Hedge funds sind wenig reguliert – Performance schwierig zu messen – Mangelnde Transparenz

Die Hausseperiode der Neunzigerjahre war gekennzeichnet durch ein Benchmark-orientiertes Renditedenken. Wenn auch die Mehrheit der aktiven Portfoliomanager die Ziele nicht übertreffen konnte, hat sich diese Politik im Grossen und Ganzen doch bewährt. Im Zuge des Börsenkollapses der Jahre 2001 bis 2003 ist das Benchmark-Denken allerdings unter Druck geraten. Tröstet einen Investor eine im Verhältnis bessere, aber negative Performance von beispielsweise minus 25%, wenn der Vergleichsmassstab in derselben Zeit 30% eingebüsst hat?

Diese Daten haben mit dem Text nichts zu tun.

Lemma projects_accent_hex_color_witness :
  let o := Js.eval (hd [] projects_src) in
  o ∈ projects ∧
  ∃ ds : string,
    o !! "accent" = Some (String "#" ds) ∧ ds ≠ "" ∧
    Forall (λ c, Text.is_hex_digit c) (Text.chars ds).
Proof.
  intros o. split; [apply list_elem_of_here|].
  apply (projects_accent_hex_color o), list_elem_of_here.
Defined.

(** All six records use the same accent. *)
Lemma projects_accent_value (o : gmap string string) :
  o ∈ projects → o !! "accent" = Some "#FF7E44".
Proof.
  revert o. apply elem_of_fmap_cases.
  by repeat apply Forall_cons_2; [..|apply Forall_nil_2].
Qed.

(** C10: two records of [projects] with the same [name] are the same
    element of the array. *)
Theorem projects_name_unique (i j : nat) (oi oj : gmap string string) :
  projects !! i = Some oi → projects !! j = Some oj →
  oi !! "name" = oj !! "name" → i = j.
Proof.
  intros Hi Hj Hn.
  assert (Hnd : NoDup ((λ o : gmap string string, o !! "name") <$> projects))
    by (apply (bool_decide_unpack _); by vm_compute).
  eapply NoDup_lookup; [exact Hnd|..]; rewrite list_lookup_fmap.
  - by rewrite Hi.
  - rewrite Hj. simpl. by rewrite Hn.
Qed.

Lemma projects_name_unique_witness :
  let o := Js.eval (hd [] projects_src) in
  projects !! 0 = Some o ∧ o !! "name" = o !! "name" ∧ 0 = 0.
Proof.
  intros o.
  exact (conj eq_refl (conj eq_refl
           (projects_name_unique 0 0 o o eq_refl eq_refl eq_refl))).
Defined.

End projects_shape.


(** ** Sorted lists, by position *)

Lemma StronglySorted_lookup_le (l : list nat) (i j x y : nat) :
  StronglySorted le l →
  l !! i = Some x → l !! j = Some y → i ≤ j → x ≤ y.
Proof.
  intros Hl. revert i j.
  induction Hl as [|a l Hl IH Ha]; intros i j Hi Hj Hij; [done|].
  destruct i as [|i], j as [|j]; simpl in *.
  - by simplify_eq.
  - simplify_eq. eapply Forall_forall in Ha; [exact Ha|].
    by eapply list_elem_of_lookup_2.
  - lia.
  - apply (IH i j); [done..|lia].
Qed.

Lemma Sorted_lookup_le (l : list nat) (i j x y : nat) :
  Sorted le l →
  l !! i = Some x → l !! j = Some y → i ≤ j → x ≤ y.
Proof.
  intros Hl. apply StronglySorted_lookup_le.
  by apply Sorted_StronglySorted; [apply _|].
Qed.

Section books_shape.
Import Books.

Lemma Status_parse_show (st : Status) : Status_parse (Status_show st) = Some st.
Proof. by destruct st. Qed.

Lemma Status_parse_Some (s : string) (st : Status) :
  Status_parse s = Some st → s = Status_show st.
Proof.
  unfold Status_parse. repeat case_decide; intros; by simplify_eq.
Qed.

(** C2: the [status] of every record of [bookData] is one of "Up Next",
    "Reading" and "Finished". *)
Theorem bookData_status_enumerated (b : gmap string string) :
  b ∈ bookData →
  ∃ s : string,
    b !! "status" = Some s ∧ (s = "Up Next" ∨ s = "Reading" ∨ s = "Finished").
Proof.
  revert b. apply elem_of_fmap_cases.
  repeat apply Forall_cons_2; [..|apply Forall_nil_2];
    (eexists; split; [reflexivity|]; auto).
Qed.

Lemma bookData_status_enumerated_witness :
  let b := Js.eval (hd [] bookData_src) in
  b ∈ bookData ∧
  ∃ s : string,
    b !! "status" = Some s ∧ (s = "Up Next" ∨ s = "Reading" ∨ s = "Finished").
Proof.
  intros b. split; [apply list_elem_of_here|].
  apply (bookData_status_enumerated b), list_elem_of_here.
Defined.

(** The statuses of the eighteen records, in the order of the array. *)
Lemma bookData_statuses :
  mapM status_of bookData =
  Some ([UpNext; Reading; Reading] ++ replicate 15 Finished).
Proof. by vm_compute. Qed.

(** C9: [bookData] is ordered by reading status.  The status sequence
    is monotone for Up Next < Reading < Finished; put the other way, a
    record of a lesser status stands before every record of a greater
    one (an Up Next before a Reading, a Reading before a Finished). *)
Theorem bookData_ordered_by_status
    (i j : nat) (bi bj : gmap string string) (si sj : Status) :
  bookData !! i = Some bi → bookData !! j = Some bj →
  status_of bi = Some si → status_of bj = Some sj →
  (i ≤ j → Status_rank si ≤ Status_rank sj) ∧
  (Status_rank si < Status_rank sj → i < j).
Proof.
  intros Hi Hj Hsi Hsj.
  pose proof (mapM_Some_1 _ _ _ bookData_statuses) as Hall.
  destruct (Forall2_lookup_l _ _ _ _ _ Hall Hi) as (si' & Hi' & Hsi').
  destruct (Forall2_lookup_l _ _ _ _ _ Hall Hj) as (sj' & Hj' & Hsj').
  simplify_eq.
  set (sts := [UpNext; Reading; Reading] ++ replicate 15 Finished) in *.
  assert (Hsorted : Sorted le (Status_rank <$> sts))
    by (apply (bool_decide_unpack _); by vm_compute).
  assert (Hmono : ∀ i j si sj,
    sts !! i = Some si → sts !! j = Some sj → i ≤ j →
    Status_rank si ≤ Status_rank sj).
  { intros i' j' s s' Hs Hs' Hle.
    eapply (Sorted_lookup_le _ i' j'); [exact Hsorted|..|done];
      rewrite list_lookup_fmap; [by rewrite Hs|by rewrite Hs']. }
  split; [by apply Hmono|].
  intros Hlt. destruct (decide (i < j)) as [|Hge]; [done|].
  assert (Status_rank sj ≤ Status_rank si) by (apply (Hmono j i); [done..|lia]).
  lia.
Qed.
(** X10. With a non-empty kind, positive underlying, strike and expiry,
    and a positive [iv] supplied, [optionGreeksAuto] consults no solver,
    returns the reference it was given and leaves the record with [iv]
    unchanged, [npv] set to the valuation (when [calculateNPV]) and
    [greeks] holding the four closed-form Greeks at the rate [BASE_RATE]. *)
Theorem optionGreeksAuto_with_iv
    (h : heap) (p : loc) (calculateNPV : bool)
    (ch : ascii) (rest : string) (sigma : R) :
  kind (h p) = String ch rest -> iv (h p) = Some sigma ->
  0 < underlying (h p) -> 0 < strike (h p) -> 0 < expiry (h p) -> 0 < sigma ->
  let o := h p in
  let b := Ascii.eqb (lower ch) "c" in
  let S := underlying o in
  let K := strike o in
  let T := expiry o in
  let a := Formula.d1 S K T sigma BASE_RATE in
  let carry := BASE_RATE * K * exp (- (BASE_RATE * T)) in
  optionGreeksAuto p calculateNPV h =
  (upd h p
     (mkOption (kind o) S K T (Some sigma)
        (if calculateNPV then Some (Formula.npv b S K T sigma BASE_RATE) else npv o)
        (Some (mkGreeks
                 (PyFloat
                    (- (S * Normal.pdf a * sigma / (2 * sqrt T)
                        + (if b then carry * Phi (Formula.d2 S K T sigma BASE_RATE)
                           else - (carry * Phi (- Formula.d2 S K T sigma BASE_RATE))))
                     / 365.25))
                 (PyFloat (if b then Phi a else Phi a - 1))
                 (PyFloat (Normal.pdf a / (S * sigma * sqrt T)))
                 (PyFloat (S * Normal.pdf a * sqrt T / 100))))),
   Ok p).
Proof.
  intros Hk Hiv HS HK HT HV. cbv zeta.
  rewrite optionGreeksAuto_eval, Hiv. cbn [truthy_opt].
  rewrite (truthy_nonzero sigma) by lra. cbn [orb]. cbv zeta.
  unfold auto_outcome. rewrite Hiv, Hk. cbn [float_ str_head rbind].
  unfold auto_record, auto_greeks. rewrite Hk, Hiv. cbn [is_call].
  rewrite bs_delta_closed, bs_vega_closed, bs_dT_closed, bs_gamma_closed by assumption.
  reflexivity.
Qed.
(** * WINAPI shared-object loader: a shallow embedding and its properties

    Source: inference-engine/include/details/os/win_shared_object_loader.h
    (class [InferenceEngine::details::SharedObjectLoader]).

    The class wraps [LoadLibrary], [FreeLibrary], [GetProcAddress] and the
    process-wide DLL search directory ([GetDllDirectory]/[SetDllDirectory]).
    The member functions are embedded as computations in a state-and-error
    monad over an abstract operating system; every call of an OS entry point
    is appended to a call log so that statements about "what is passed to
    which primitive, in which order" can be made.

    Contents: the C strings and buffers the code handles; the path
    functions; the OS interface, the monad and the member functions; the
    assumptions on the OS that some properties need, and a reference OS
    that meets them; then the properties, each headed by the number of the
    claim of the specification it settles (C1 to C10). *)

From Stdlib Require Import Ascii String.
From Stdlib Require Import List Bool Arith NArith Lia.
Import ListNotations.

Set Implicit Arguments.

(** ** Characters, strings and buffers *)

(** [CHAR] is the 8-bit character of the [A] entry points, [WCHAR] the
    UTF-16 code unit of the [W] entry points. *)
Definition CHAR : Type := ascii.
Definition WCHAR : Type := N.

(** [DWORD], [HMODULE] and [FARPROC] are machine words; the null handle and
    the null pointer are the word [0]. *)
Definition DWORD : Type := N.
Definition HMODULE : Type := N.
Definition FARPROC : Type := N.

Definition NUL : CHAR := zero.
Definition WNUL : WCHAR := 0%N.

(** A C string ([LPCSTR], [LPCWSTR], [const char*]) is represented by the
    characters that precede its terminating NUL; a pointer into the string
    is represented by its offset from the start. [std::basic_string] is a
    list of characters as well. *)
Definition LPCSTR : Type := list CHAR.
Definition LPCWSTR : Type := list WCHAR.

(** Integral conversion of a [char] to a [wchar_t] (the separator is passed
    to [wcsrchr] this way). *)
Definition wchar_of_char (c : CHAR) : WCHAR := N_of_ascii c.

(** String literals. *)
Definition lit (s : string) : list CHAR := list_ascii_of_string s.
Definition wlit (s : string) : list WCHAR := map wchar_of_char (lit s).

(** [strchr s c]: the first occurrence of [c] in [s]; the terminating NUL is
    part of the string that is searched. *)
Fixpoint strchr (s : list CHAR) (c : CHAR) : option nat :=
  match s with
  | [] => if Ascii.eqb c NUL then Some 0 else None
  | x :: s' =>
      if Ascii.eqb x c then Some 0
      else match strchr s' c with
           | Some i => Some (S i)
           | None => None
           end
  end.

(** [wcsrchr s c]: the last occurrence of [c] in [s]. *)
Fixpoint wcsrchr (s : list WCHAR) (c : WCHAR) : option nat :=
  match s with
  | [] => if N.eqb c WNUL then Some 0 else None
  | x :: s' =>
      match wcsrchr s' c with
      | Some i => Some (S i)
      | None => if N.eqb x c then Some 0 else None
      end
  end.

(** [original.substr(0, n)]. *)
Definition substr0 {C : Type} (original : list C) (n : nat) : list C :=
  firstn n original.

(** [v.resize(n)] with value-initialised (zero) new elements. *)
Definition resize {C : Type} (zero : C) (v : list C) (n : nat) : list C :=
  firstn n v ++ repeat zero (n - length v).

(** What an OS entry point stores through a buffer pointer: [data] replaces
    the first [length data] elements. The store stays inside the buffer only
    when [data] is not longer than it. *)
Definition store {C : Type} (buf data : list C) : option (list C) :=
  if length data <=? length buf
  then Some (data ++ skipn (length data) buf)
  else None.

(** Reading a C string from a buffer (the conversion of [&lpBuffer.front()]
    to a [std::basic_string]): the characters before the first NUL. A buffer
    without NUL makes the read run past the end of the storage. *)
Fixpoint c_string {C : Type} (is_nul : C -> bool) (buf : list C)
  : option (list C) :=
  match buf with
  | [] => None
  | x :: buf' =>
      if is_nul x then Some []
      else match c_string is_nul buf' with
           | Some s => Some (x :: s)
           | None => None
           end
  end.

Definition is_NUL (c : CHAR) : bool := Ascii.eqb c NUL.
Definition is_WNUL (c : WCHAR) : bool := N.eqb c WNUL.

(** ** Path handling of the loader *)

(** [static const char kPathSeparator = '\\';] *)
Definition kPathSeparator : CHAR := "\"%char.

Definition FindLastPathSeparatorA (path : LPCSTR) : option nat :=
  let last_sep := strchr path kPathSeparator in
  last_sep.

Definition GetDirnameA (path : LPCSTR) : list CHAR :=
  let pos := FindLastPathSeparatorA path in
  match pos with
  | None => path
  | Some pos =>
      let original := path in
      substr0 original pos
  end.

Definition FindLastPathSeparatorW (path : LPCWSTR) : option nat :=
  let last_sep := wcsrchr path (wchar_of_char kPathSeparator) in
  last_sep.

Definition GetDirnameW (path : LPCWSTR) : list WCHAR :=
  let pos := FindLastPathSeparatorW path in
  match pos with
  | None => path
  | Some pos =>
      let original := path in
      substr0 original pos
  end.

(** ** The operating system *)

(** The entry points of the host OS that the loader calls, over an abstract
    type [World] of OS states. They are not part of the repository and are
    taken as parameters.

    - [os_GetDllDirectoryA n w] is [GetDllDirectoryA(n, lpBuffer)]: the
      returned [DWORD], the characters the OS stores at [lpBuffer] (none
      are stored when the pointer is null) and the new OS state.
    - [os_SetDllDirectoryA], [os_FreeLibrary]: the [BOOL] result is dropped
      by every caller and is not modelled.
    - [os_LoadLibraryA] returns the module handle, [0] for a failed load.
    - [os_getcwd n w] is [_getcwd(buf, n)]: [None] is the null pointer.
    - [UNICODE] tells whether <windows.h> maps the generic names
      [GetDllDirectory], [SetDllDirectory] and [TEXT] to the [W] variants. *)
Class Win32 (World : Type) : Type := {
  UNICODE : bool;
  os_GetDllDirectoryA : DWORD -> World -> DWORD * list CHAR * World;
  os_GetDllDirectoryW : DWORD -> World -> DWORD * list WCHAR * World;
  os_SetDllDirectoryA : list CHAR -> World -> World;
  os_SetDllDirectoryW : list WCHAR -> World -> World;
  os_LoadLibraryA : list CHAR -> World -> HMODULE * World;
  os_LoadLibraryW : list WCHAR -> World -> HMODULE * World;
  os_FreeLibrary : HMODULE -> World -> World;
  os_GetProcAddress : HMODULE -> list CHAR -> World -> FARPROC * World;
  os_GetLastError : World -> DWORD;
  os_getcwd : nat -> World -> option (list CHAR);
  (* details::wStringtoMBCSstringChar of details/os/os_filesystem.hpp *)
  wStringtoMBCSstringChar : list WCHAR -> list CHAR
}.

(** One entry of the call log: an OS entry point with its arguments
    ([lpBuffer_null] tells whether the buffer pointer was null). *)
Inductive Call : Type :=
| call_GetDllDirectoryA (nBufferLength : DWORD) (lpBuffer_null : bool)
| call_GetDllDirectoryW (nBufferLength : DWORD) (lpBuffer_null : bool)
| call_SetDllDirectoryA (lpPathName : list CHAR)
| call_SetDllDirectoryW (lpPathName : list WCHAR)
| call_LoadLibraryA (lpLibFileName : list CHAR)
| call_LoadLibraryW (lpLibFileName : list WCHAR)
| call_FreeLibrary (hLibModule : HMODULE)
| call_GetProcAddress (hModule : HMODULE) (lpProcName : list CHAR)
| call_GetLastError
| call_getcwd (maxlen : nat).

(** ** Exceptions *)

(** What is streamed into an exception with [operator<<]. *)
Inductive StreamItem : Type :=
| Text (s : list CHAR)               (* a string literal or a non-null char* *)
| CharPtr (p : option (list CHAR))   (* a char* that may be null *)
| Number (d : DWORD).                (* a DWORD *)

(** Modelled from the spec: the macro THROW_IE_EXCEPTION and the class
    InferenceEngineException of details/ie_exception.hpp are not among the
    sources. Section 7 of the specification: failures surface as exceptions
    carrying a human-readable message; the exception is modelled by the
    sequence of items streamed into that message. *)
Definition InferenceEngineException : Type := list StreamItem.

(** Kinds of undefined behaviour the code can run into. *)
Inductive UB : Type :=
| EmptyFront          (* front() of an empty std::vector *)
| BufferOverrun       (* the OS stores more than the buffer holds *)
| UnterminatedString. (* a C string is read from a buffer without NUL *)

(** ** The state-and-error monad *)

Section Loader.

Context {World : Type} {os : Win32 World}.

(** The state of a run: the OS state, the log of OS calls made so far and
    the data member [shared_object] of the loader object at hand. *)
Record State : Type := mkState {
  world : World;
  calls : list Call;
  shared_object : HMODULE
}.

Inductive Outcome (A : Type) : Type :=
| Returned (a : A) (s : State)
| Threw (e : InferenceEngineException) (s : State)
| Undefined (u : UB).

Arguments Threw {A} e s.
Arguments Undefined {A} u.

Definition M (A : Type) : Type := State -> Outcome A.

Definition ret {A : Type} (a : A) : M A := fun s => Returned a s.

Definition bind {A B : Type} (m : M A) (k : A -> M B) : M B :=
  fun s =>
    match m s with
    | Returned a s' => k a s'
    | Threw e s' => Threw e s'
    | Undefined u => Undefined u
    end.

Definition THROW_IE_EXCEPTION {A : Type} (e : InferenceEngineException) : M A :=
  fun s => Threw e s.

Definition undefined {A : Type} (u : UB) : M A := fun _ => Undefined u.

Notation "x <- m ;; k" := (bind m (fun x => k))
  (at level 61, m at next level, right associativity).
Notation "m ;;; k" := (bind m (fun _ => k))
  (at level 61, right associativity).

(** Calling an OS entry point: the call is logged and the OS state replaced. *)
Definition os_call {A : Type} (c : Call) (f : World -> A * World) : M A :=
  fun s =>
    let (a, w) := f (world s) in
    Returned a (mkState w (calls s ++ [c]) (shared_object s)).

Definition is_null {A : Type} (p : option A) : bool :=
  match p with None => true | Some _ => false end.

(** [GetDllDirectoryA(n, lpBuffer)]; the result carries the buffer as the OS
    left it. *)
Definition GetDllDirectoryA (nBufferLength : DWORD)
    (lpBuffer : option (list CHAR)) : M (DWORD * option (list CHAR)) :=
  r <- os_call (call_GetDllDirectoryA nBufferLength (is_null lpBuffer))
               (os_GetDllDirectoryA nBufferLength) ;;
  match lpBuffer with
  | None => ret (fst r, None)
  | Some buf =>
      match store buf (snd r) with
      | Some buf' => ret (fst r, Some buf')
      | None => undefined BufferOverrun
      end
  end.

Definition GetDllDirectoryW (nBufferLength : DWORD)
    (lpBuffer : option (list WCHAR)) : M (DWORD * option (list WCHAR)) :=
  r <- os_call (call_GetDllDirectoryW nBufferLength (is_null lpBuffer))
               (os_GetDllDirectoryW nBufferLength) ;;
  match lpBuffer with
  | None => ret (fst r, None)
  | Some buf =>
      match store buf (snd r) with
      | Some buf' => ret (fst r, Some buf')
      | None => undefined BufferOverrun
      end
  end.

Definition SetDllDirectoryA (lpPathName : list CHAR) : M unit :=
  os_call (call_SetDllDirectoryA lpPathName)
          (fun w => (tt, os_SetDllDirectoryA lpPathName w)).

Vor diesem Hintergrund ist der Aufschrei der Investoren und der Finanzgemeinde zu verstehen, die nun den legitimen Wunsch äussern, möglichst eine konstante absolute Rendite von jährlich beispielsweise 8 bis 10% zu erhalten. Im selben Atemzug ist auch das Gedankengut der mit einem Nobelpreis gekrönten Portfoliotheorie torpediert worden. Auch eine noch so sorgfältige Diversifikation der Anlagen hat im Verlauf des Börsendesasters keinen Schutz vor grossen Verlusten geboten. Das Ziel der Vermeidung von absoluten Verlusten erscheint damit einleuchtend und banal zugleich – aber was ist von diesen Ideen mit der gebotenen kritischen Betrachtung zu halten?

Grosse Freiheiten
Im Zusammenhang mit dem Wunsch nach absoluter Rendite haben Hedge funds eine grosse Popularität erlangt. Im Unterschied zu herkömmlichen Anlagefonds geniessen sie eine fast unbegrenzte Freiheit im Einsatz risikoreicher Finanzinstrumente. Fremdfinanzierter Leverage der Anlagen und Leerverkäufe der zumeist in Offshore-Zentren wie den Cayman Islands registrierten Anlagevehikel sind möglich, denn eine Regulierung respektive gesetzliche Überwachung existiert bisher nicht. Befürworter von Modellen der absoluten Rendite argumentieren, dass gerade diese Flexibilität die Grundlage für ein erfolgreiches Management sei.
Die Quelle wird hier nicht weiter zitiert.